Extracted records
------------------------------------------------------------
Lemma lxor_inj_r a x y : Z.lxor a x = Z.lxor a y -> x = y.
Proof.
  intros E. apply (f_equal (Z.lxor a)) in E.
  by rewrite <- !Z.lxor_assoc, Z.lxor_nilpotent, !Z.lxor_0_l in E.
Qed.

Lemma lxor_inj_l a x y : Z.lxor x a = Z.lxor y a -> x = y.
Proof. rewrite !(Z.lxor_comm _ a). apply lxor_inj_r. Qed.

Lemma le_decode_inj bs1 bs2 :
  length bs1 = length bs2 -> le_decode bs1 = le_decode bs2 -> bs1 = bs2.
Proof.
  intros Hl E. rewrite <- (le_encode_decode _ bs1 eq_refl), E, Hl. by apply le_encode_decode.
Qed.

Lemma mfoldl_some {A S} (f : S -> A -> option S) s l :
  (forall s x, x ∈ l -> exists s', f s x = Some s') -> exists s', mfoldl f s l = Some s'.
Proof.
  intros Hf. edestruct (mfoldl_inv (fun _ : S => True) f s l) as (s' & E & _); [done| |by eauto].
  intros s1 x Hx _. destruct (Hf s1 x Hx) as [s2 ->]. eauto.
Qed.

(** ** Finite sets *)

Lemma size_set_map_inj `{Countable A, Countable B} (f : A -> B) (X : gset A) :
  (forall x y, x ∈ X -> y ∈ X -> f x = f y -> x = y) -> size (set_map f X : gset B) = size X.
Proof.
  intros Hinj. unfold set_map. rewrite size_list_to_set.
  - by rewrite length_fmap.
  - apply NoDup_fmap_2_strong; [|apply NoDup_elements].
    intros x y Hx Hy. apply Hinj; by apply elem_of_elements.
Qed.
------------------------------------------------------------
### EXERCISE INSTRUCTIONS
Write out the data again, exactly and in full.

### EXERCISE RESULT
Lemma lxor_inj_r a x y : Z.lxor a x = Z.lxor a y -> x = y.
Proof.
  intros E. apply (f_equal (Z.lxor a)) in E.
  by rewrite <- !Z.lxor_assoc, Z.lxor_nilpotent, !Z.lxor_0_l in E.
Qed.

Lemma lxor_inj_l a x y : Z.lxor x a = Z.lxor y a -> x = y.
Proof. rewrite !(Z.lxor_comm _ a). apply lxor_inj_r. Qed.

Lemma le_decode_inj bs1 bs2 :
  length bs1 = length bs2 -> le_decode bs1 = le_decode bs2 -> bs1 = bs2.
Proof.
  intros Hl E. rewrite <- (le_encode_decode _ bs1 eq_refl), E, Hl. by apply le_encode_decode.
Qed.

Lemma mfoldl_some {A S} (f : S -> A -> option S) s l :
  (forall s x, x ∈ l -> exists s', f s x = Some s') -> exists s', mfoldl f s l = Some s'.
Proof.
  intros Hf. edestruct (mfoldl_inv (fun _ : S => True) f s l) as (s' & E & _); [done| |by eauto].
  intros s1 x Hx _. destruct (Hf s1 x Hx) as [s2 ->]. eauto.
Qed.

(** ** Finite sets *)

Lemma size_set_map_inj `{Countable A, Countable B} (f : A -> B) (X : gset A) :
  (forall x y, x ∈ X -> y ∈ X -> f x = f y -> x = y) -> size (set_map f X : gset B) = size X.
Proof.
  intros Hinj. unfold set_map. rewrite size_list_to_set.
  - by rewrite length_fmap.
  - apply NoDup_fmap_2_strong; [|apply NoDup_elements].
    intros x y Hx Hy. apply Hinj; by apply elem_of_elements.
Qed.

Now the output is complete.